Vom er-WACH-sen-SEIN
Ein junges Mädchen saß am Ufer eines mächtigen Stroms und sah dem Tanzen der Wellen zu.
Es träumte davon, einmal groß zu sein, alt genug, um sein eigenes Leben zu leben.
Dieses Leben musste herrlich sein! Märchenschlösser spiegelte ihre Phantasie im Glitzern der Wellen. Fremde wundersame Länder sah sie, geheimnisvolle Orte und Menschen, die ihr freundlich zuwinkten… „Ach, wenn ich einmal groß bin dann…“, seufzte das Mädchen sehnsuchtsvoll.
In diesem Augenblick schäumten die Wellen mächtiger und die anmutige Gestalt einer Meerjungfrau fesselte den Blick des jungen Mädchens. Als würde die holde Wasserbraut die Sehnsüchte des jungen Mädchens kennen, sprach sie: „Nun mein Kind, es ist ein Leichtes, rasch groß und auch älter zu werden. Wenn du mir eine Strähne deines goldenen Haares gibt’s, werde ich dir helfen. Du wirst sehen, bald werden sich alle deine Wünsche erfüllen!“
Das Mädchen zögerte keinen Augenblick. Als die Meerjungfrau ihr eine silberne Schere in den Schoß warf, schnitt sie eine Strähne von ihrem wallenden Haar ab und gab sie der Schaumgeborenen.
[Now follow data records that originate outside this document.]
(** [_calculate_risk], up to the end of the risk branch. *)
Definition calculate_risk_locals (current_units avg_daily_usage : Q) : risk_locals :=
  let avg_daily_usage := if Qeq_bool avg_daily_usage 0 then 1 else avg_daily_usage in
  let days_remaining := current_units / avg_daily_usage in
  if Py.leb days_remaining 3 then
    {| avg_daily_usage_used := avg_daily_usage;
       days_remaining := days_remaining;
       risk_score := Py.min (0.90 + (3 - days_remaining) * 0.033) 1.0;
       risk_level := "CRITICAL" |}
  else if Py.leb days_remaining 7 then
    {| avg_daily_usage_used := avg_daily_usage;
       days_remaining := days_remaining;
       risk_score := 0.60 + (7 - days_remaining) * 0.075;
       risk_level := "HIGH" |}
  else if Py.leb days_remaining 14 then
    {| avg_daily_usage_used := avg_daily_usage;
       days_remaining := days_remaining;
       risk_score := 0.30 + (14 - days_remaining) * 0.043;
       risk_level := "MEDIUM" |}
  else
    {| avg_daily_usage_used := avg_daily_usage;
       days_remaining := days_remaining;
       risk_score := Py.max 0.10 (Py.min 0.30 (30 / days_remaining));
       risk_level := "LOW" |}.

(** [_calculate_risk]: the shortage date is kept as a day number, the day of
    [datetime.now() + timedelta(days=days_remaining)]. *)
Definition _calculate_risk (rt : runtime) (current_units avg_daily_usage : Q)
    (hospital_id blood_type : string) : prediction :=
  let v := calculate_risk_locals current_units avg_daily_usage in
  let shortage :=
    if Py.ltb (days_remaining v) 30
    then (Some (Qfloor (now_days rt + days_remaining v)),
          Some (Py.int (days_remaining v)))
    else (None, None) in
  {| p_hospital_id := hospital_id;
     p_blood_type := blood_type;
     p_current_units := Py.int current_units;
     p_avg_daily_usage := Py.round (avg_daily_usage_used v) 2;
     p_risk_score := Py.round (risk_score v) 2;
     p_risk_level := risk_level v;
     p_expected_shortage_date := fst shortage;
     p_days_to_shortage := snd shortage |}.

(** The range of the risk score with its branch ranges read as written: within
    [[0.10, 1.0]] overall, within [[0.90, 1.0]] on the CRITICAL branch,
    strictly between 0.30 and 0.91 on the HIGH and MEDIUM branches, within
    [[0.10, 0.30]] on the LOW branch. *)
Definition risk_score_in_stated_ranges (current_units avg_daily_usage : Q) : Prop :=
  let v := calculate_risk_locals current_units avg_daily_usage in
  0.10 <= risk_score v <= 1.0
  /\ (risk_level v = "CRITICAL" -> 0.90 <= risk_score v <= 1.0)
  /\ (risk_level v = "HIGH" \/ risk_level v = "MEDIUM" ->
      0.30 < risk_score v /\ risk_score v < 0.91)
  /\ (risk_level v = "LOW" -> 0.10 <= risk_score v <= 0.30).
(** * getcontacts: pi-cation detection and hydrogen-bond stratification

    A shallow embedding of [contact_calc/stratify_hbonds.py],
    [contact_calc/pi_cation.py] and, from
    [contact_calc/contact_utils.py], the geometry helpers, the atom
    labels of a selection and the parsing of contacts, together with
    the properties of these functions that the specification states
    and further properties of the code.

    Conventions of the embedding:
    - the sources are Python 2: [map] returns a list, which [len] and
      indexing accept;
    - a Python [str] is a [string] (a sequence of bytes, compared
      bytewise); [a in b] on strings is the substring test [str_in];
    - a Python exception is a value of [exn], a function that can raise
      returns a [result], and a local variable that a loop may leave
      unassigned is an [option];
    - a [dict] is a [gmap], a [set] is a [gset]; every iteration over a
      set or dict in the sources feeds a [sorted] call or another set,
      except the group loop of [compute_pi_cation], whose output order
      follows the iteration order of the dictionary;
    - a Python tuple or list row is a Rocq tuple;
    - the float arithmetic of the geometry is an interface [Arith],
      instantiated with IEEE doubles; [math.acos], which comes from
      the C library, is a parameter of the instance;
    - the VMD queries (atom selections, [measure contacts], atom
      coordinates) are inputs of the functions that use them. *)

From Stdlib Require Import ZArith String Ascii List Bool Lia.
From Stdlib Require Import Floats.
From stdpp Require Import gmap strings list sorting.

Set Warnings "-clear-no-such-hyp".

Local Open Scope Z_scope.
Local Open Scope string_scope.
Local Open Scope list_scope.

(** ** Python values: exceptions and results *)

Inductive exn : Type :=
| UnboundLocalError (name : string)
| IndexError
| KeyError
| ValueError.

Inductive result (A : Type) : Type :=
| Ok (a : A)
| Raise (e : exn).
Arguments Ok {A} a.
Arguments Raise {A} e.

(** Sequencing: [x ← m; k] runs [m] and passes its value to [k], or
    propagates the exception [m] raised. *)
#[export] Instance result_bind : MBind result := fun A B k m =>
  match m with
  | Ok a => k a
  | Raise e => Raise e
  end.

(** A [for] loop whose body may raise: the state is threaded through
    the elements in order and the first exception ends the loop. *)
Fixpoint for_each {A S} (body : S -> A -> result S) (xs : list A) (st : S)
  : result S :=
  match xs with
  | [] => Ok st
  | x :: xs' => st' ← body st x; for_each body xs' st'
  end.

(** Reading a local variable that may not have been assigned yet. *)
Definition read_local {A} (name : string) (v : option A) : result A :=
  match v with
  | Some a => Ok a
  | None => Raise (UnboundLocalError name)
  end.

(** [l[i]] for a non-negative index. *)
Definition getitem {A} (l : list A) (i : nat) : result A :=
  match nth_error l i with
  | Some a => Ok a
  | None => Raise IndexError
  end.

(** ** Python strings *)

(** [s.startswith(p)]. *)
Fixpoint startswith (p s : string) : bool :=
  match p, s with
  | EmptyString, _ => true
  | String _ _, EmptyString => false
  | String a p', String b s' => if Ascii.eqb a b then startswith p' s' else false
  end.

(** [p in s]: [p] occurs in [s] as a contiguous substring. *)
Fixpoint str_in (p s : string) : bool :=
  startswith p s ||
  match s with
  | EmptyString => false
  | String _ s' => str_in p s'
  end.

(** [s.split(sep)] for a one-character separator. *)
Fixpoint split (sep : ascii) (s : string) : list string :=
  match s with
  | EmptyString => [EmptyString]
  | String a s' =>
      if Ascii.eqb a sep then EmptyString :: split sep s'
      else match split sep s' with
           | [] => [String a EmptyString]
           | field :: fields => String a field :: fields
           end
  end.

(** [sep.join(l)]. *)
Definition join (sep : string) (l : list string) : string := String.concat sep l.

(** Iterating over a string yields its one-character strings. *)
Fixpoint chars (s : string) : list string :=
  match s with
  | EmptyString => []
  | String a s' => String a EmptyString :: chars s'
  end.

(** [l[-1]], for the non-empty lists that [split] returns. *)
Definition last_field (l : list string) : string := List.last l EmptyString.

Definition colon : ascii := ":"%char.

(** ** Python ordering: [<] on ints, strings and tuples *)

Class Cmp (A : Type) := cmp : A -> A -> comparison.
#[export] Hint Mode Cmp ! : typeclass_instances.

#[export] Instance cmp_Z : Cmp Z := Z.compare.
#[export] Instance cmp_string : Cmp string := String.compare.
#[export] Instance cmp_prod {A B} `{Cmp A, Cmp B} : Cmp (A * B) :=
  fun x y => match cmp (fst x) (fst y) with
             | Eq => cmp (snd x) (snd y)
             | c => c
             end.

Class CmpLaws (A : Type) `{Cmp A} := {
  cmp_eq : forall x y : A, cmp x y = Eq -> x = y;
  cmp_antisym : forall x y : A, cmp x y = CompOpp (cmp y x);
  cmp_lt_trans : forall x y z : A, cmp x y = Lt -> cmp y z = Lt -> cmp x z = Lt
}.

Definition py_le {A} `{Cmp A} (x y : A) : Prop := cmp x y <> Gt.
Definition py_lt {A} `{Cmp A} (x y : A) : Prop := cmp x y = Lt.

#[export] Instance py_le_dec {A} `{Cmp A} : RelDecision (@py_le A _).
Proof. intros x y. unfold py_le. destruct (cmp x y); [left | left | right]; congruence. Defined.

#[export] Instance py_lt_dec {A} `{Cmp A} : RelDecision (@py_lt A _).
Proof. intros x y. unfold py_lt. destruct (cmp x y); [right | left | right]; congruence. Defined.

(** [sorted(l)]. *)
Definition sorted {A} `{Cmp A} (l : list A) : list A := merge_sort py_le l.

(** [itertools.combinations(l, 2)]. *)
Fixpoint combinations2 {A} (l : list A) : list (A * A) :=
  match l with
  | [] => []
  | x :: l' => map (pair x) l' ++ combinations2 l'
  end.

(** ** stratify_hbonds.py *)

(** A generic hydrogen bond row [(frame_idx, atom1_label, atom2_label, itype)]. *)
Definition row4 : Type := Z * string * string * string.
(** A water bridge row [(frame_idx, res_atom1, water, res_atom2, itype)]. *)
Definition row5 : Type := Z * string * string * string * string.
(** An extended water bridge row
    [(frame_idx, atom1, water1, water2, atom2, itype)]. *)
Definition row6 : Type := Z * string * string * string * string * string.

(** The rows of the final list have four, five or six fields. *)
Inductive interaction : Type :=
| Contact (r : row4)
| WaterBridge (r : row5)
| ExtendedWaterBridge (r : row6).

Definition residue_vs_water_hbonds_body (solvent_resn : string)
    (acc : list row4 * list row4) (hbond : row4) : list row4 * list row4 :=
  let '(residue_hbonds, water_hbonds) := acc in
  let '(frame_idx, atom1_label, atom2_label, itype) := hbond in
  if str_in solvent_resn atom1_label || str_in solvent_resn atom2_label
  then (residue_hbonds, water_hbonds ++ [hbond])
  else (residue_hbonds ++ [hbond], water_hbonds).

Definition residue_vs_water_hbonds (hbonds : list row4) (solvent_resn : string)
  : list row4 * list row4 :=
  fold_left (residue_vs_water_hbonds_body solvent_resn) hbonds ([], []).

Definition backbone_atoms : list string := ["N"; "O"].

(** [x in l] on a list of strings. *)
Definition list_in (x : string) (l : list string) : bool :=
  existsb (String.eqb x) l.

Definition stratify_residue_hbonds_body
    (acc : list row4 * list row4 * list row4) (hbond : row4)
  : result (list row4 * list row4 * list row4) :=
  let '(hbss, hbsb, hbbb) := acc in
  let '(frame_idx, atom1_label, atom2_label, itype) := hbond in
  atom1 ← getitem (split colon atom1_label) 3;
  atom2 ← getitem (split colon atom2_label) 3;
  let b1 := list_in atom1 backbone_atoms in
  let b2 := list_in atom2 backbone_atoms in
  let hbss :=
    if negb b1 && negb b2
    then hbss ++ [(frame_idx, atom1_label, atom2_label, "hbss")] else hbss in
  let hbsb :=
    if (negb b1 && b2) || (b1 && negb b2)
    then hbsb ++ [(frame_idx, atom1_label, atom2_label, "hbsb")] else hbsb in
  let hbbb :=
    if b1 && b2
    then hbbb ++ [(frame_idx, atom1_label, atom2_label, "hbbb")] else hbbb in
  Ok (hbss, hbsb, hbbb).

Definition stratify_residue_hbonds (residue_hbonds : list row4)
  : result (list row4 * list row4 * list row4) :=
  for_each stratify_residue_hbonds_body residue_hbonds ([], [], []).

(** The local variables of [calc_water_to_residues_map].  [frame_idx],
    [water] and [protein] are unbound until first assigned and keep
    their value from one iteration to the next. *)
Record locals : Type := Locals {
  l_frame_idx : option Z;
  l_water : option string;
  l_protein : option string;
  l_water_to_residues : gmap string (gset string);
  l_solvent_bridges : list (string * string)
}.

Definition locals_init : locals :=
  Locals None None None ∅ [].

Definition calc_water_to_residues_map_body
    (solvent_resn : string) (st : locals) (hbond : row4) : result locals :=
  let '(frame_idx, atom1_label, atom2_label, itype) := hbond in
  let in1 := str_in solvent_resn atom1_label in
  let in2 := str_in solvent_resn atom2_label in
  if in1 && in2 then
    Ok (Locals (Some frame_idx) (l_water st) (l_protein st)
               (l_water_to_residues st)
               (l_solvent_bridges st ++ [(atom1_label, atom2_label)]))
  else
    let '(water_var, protein_var) :=
      if in1 && negb in2 then (Some atom1_label, Some atom2_label)
      else if negb in1 && in2 then (Some atom2_label, Some atom1_label)
      else (l_water st, l_protein st) in
    water ← read_local "water" water_var;
    let water_to_residues :=
      match l_water_to_residues st !! water with
      | None => <[water := ∅]> (l_water_to_residues st)
      | Some _ => l_water_to_residues st
      end in
    bucket ← match water_to_residues !! water with
              | Some s => Ok s
              | None => Raise KeyError
              end;
    protein ← read_local "protein" protein_var;
    Ok (Locals (Some frame_idx) (Some water) (Some protein)
               (<[water := bucket ∪ {[protein]}]> water_to_residues)
               (l_solvent_bridges st)).

(** The second loop: drop a bridge whose pair is already present in
    either orientation. *)
Definition dedup_solvent_bridges (bridges : list (string * string))
  : gset (string * string) :=
  fold_left
    (fun (solvent_bridges : gset (string * string)) '(water1, water2) =>
       let key1 := (water1, water2) in
       let key2 := (water2, water1) in
       if bool_decide (key1 ∉ solvent_bridges) && bool_decide (key2 ∉ solvent_bridges)
       then solvent_bridges ∪ {[key1]}
       else solvent_bridges)
    bridges ∅.

Definition calc_water_to_residues_map (water_hbonds : list row4) (solvent_resn : string)
  : result (Z * gmap string (gset string) * list (string * string)) :=
  st ← for_each (calc_water_to_residues_map_body solvent_resn) water_hbonds locals_init;
  let solvent_bridges := sorted (elements (dedup_solvent_bridges (l_solvent_bridges st))) in
  frame_idx ← read_local "frame_idx" (l_frame_idx st);
  Ok (frame_idx, l_water_to_residues st, solvent_bridges).

Definition stratify_water_bridge (water_hbonds : list row4) (solvent_resn : string)
  : result (list row5) :=
  match calc_water_to_residues_map water_hbonds solvent_resn with
  | Raise e => Raise e
  | Ok (frame_idx, water_to_residues, _) =>
  let water_bridges : gset row5 :=
    fold_left
      (fun (water_bridges : gset row5) '(water, residues) =>
         let protein_atoms := sorted (elements (residues : gset string)) in
         fold_left
           (fun (water_bridges : gset row5) '(res_atom1, res_atom2) =>
              if bool_decide (res_atom1 ≠ res_atom2)
              then water_bridges ∪ {[(frame_idx, res_atom1, water, res_atom2, "wb")]}
              else water_bridges)
           (combinations2 protein_atoms) water_bridges)
      (map_to_list water_to_residues) ∅ in
  Ok (sorted (elements water_bridges))
  end.

Definition stratify_extended_water_bridge (water_hbonds : list row4) (solvent_resn : string)
  : result (list row6) :=
  match calc_water_to_residues_map water_hbonds solvent_resn with
  | Raise e => Raise e
  | Ok (frame_idx, water_to_residues, solvent_bridges) =>
  let extended_water_bridges : gset row6 :=
    fold_left
      (fun (extended_water_bridges : gset row6) '(water1, water2) =>
         match water_to_residues !! water1, water_to_residues !! water2 with
         | Some res_atom1_list, Some res_atom2_list =>
             fold_left
               (fun (acc : gset row6) atom1 =>
                  fold_left
                    (fun (acc : gset row6) atom2 =>
                       acc ∪ {[(frame_idx, atom1, water1, water2, atom2, "wb2")]})
                    (elements (res_atom2_list : gset string)) acc)
               (elements (res_atom1_list : gset string)) extended_water_bridges
         | _, _ => extended_water_bridges
         end)
      solvent_bridges ∅ in
  Ok (sorted (elements extended_water_bridges))
  end.

Definition stratify_hbond_subtypes (hbonds : list row4) (solvent_resn : string)
  : result (list interaction) :=
  let '(residue_hbonds, water_hbonds) := residue_vs_water_hbonds hbonds solvent_resn in
  '(hbss, hbsb, hbbb) ← stratify_residue_hbonds residue_hbonds;
  wb ← stratify_water_bridge hbonds solvent_resn;
  wb2 ← stratify_extended_water_bridge hbonds solvent_resn;
  Ok (map Contact hbss ++ map Contact hbsb ++ map Contact hbbb
        ++ map WaterBridge wb ++ map ExtendedWaterBridge wb2).

(** ** contact_utils.py: geometry tools *)

(** The arithmetic of Python floats that the geometry uses.  The sources
    run on IEEE doubles ([float_arith] below).  [f_acos] is
    [math.acos], which raises [ValueError] outside its domain. *)
Class Arith (F : Type) := {
  f_add : F -> F -> F;
  f_sub : F -> F -> F;
  f_mul : F -> F -> F;
  f_div : F -> F -> F;
  f_sqrt : F -> F;
  f_fabs : F -> F;
  f_acos : F -> result F;
  f_degrees : F -> F;
  f_lt : F -> F -> bool;
  f_of_Z : Z -> F
}.

(** [a > b]. *)
Definition f_gt {F} `{Arith F} (a b : F) : bool := f_lt b a.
Die verschwand in den Wellen und das Mädchen sprang nach Hause.
Tatsächlich schien sich das Rad der Zeit von nun an viel schneller zu drehen. Das Mädchen wurde zu einer Frau und alles regelte sich zum Besten für Sie. Was Sie auch tat, es verwandelte sich zu ihrem Wohle. Bald heiratete sie, bekam zwei hübsche Kinder und reiste mit ihrem Mann durch die Welt. Und da ihr Mann ein gutes und weites Herz hatte, konnte die junge Frau all das tun, was sie sich einst erträumte. Doch so gut es ihr auch ging, die junge Frau wurde immer schweigsamer. Bald konnte sie nichts mehr erfreuen. Was ihr Mann ihr auch zu Füßen legte, nichts berührte ihr Herz mehr so, wie einst.
Eines Tages saß sie wieder sinnend an ihrer Lieblingsstelle, am Ufer des mächtigen Stroms.
Abermals erschien die Meerjungfrau und sah die junge Frau aus schilfgrünen Augen mitfühlend an: „Ich kann machen, dass du rasch groß und auch älter wirst…“, hub sie an „aber erwachsen werden…das kannst nur du allein.“
Mit diesen Worten verschwand die Meerjungfrau wieder in den Tiefen des Stroms.
Die junge Frau kam gar nicht mehr dazu zu fragen, was es mit dem Erwachsensein auf sich hatte…
Doch in der darauf folgenden Zeit wurde sie immer nachdenklicher. Das, was ihr sonst als ganz selbstverständlich erschien, all die kleinen Liebesdienste ihres Mannes, all die Aufmerksamkeiten, die sie erhielt, die Schönheit ihres sorgenfreien Lebens….all das erfüllte sie jetzt mit großer Dankbarkeit. Sie sah dem Spiel ihrer Kinder zu, verrichtete die vielen Alltäglichkeiten aufmerksam und ohne Hast…übernahm hier und da eine Aufgabe, der sie sich sonst nicht hätte gewachsen gefühlt und das, was sie im Augenblick nicht haben konnte, erfüllte sie nicht wie sonst mit Schmerz, sondern mit einer heiteren Gelassenheit. Immer häufiger huschte ein Lächeln über ihr Gesicht und nach und nach fand sie zu einer Unbeschwertheit zurück, in der Wollen und Haben nicht mehr von Bedeutung waren.
Sie tat die Dinge, die getan werden wollten und erfüllte sie mit Leben. Und da sie dies tat, erfüllte das Leben sie – ganz von allein.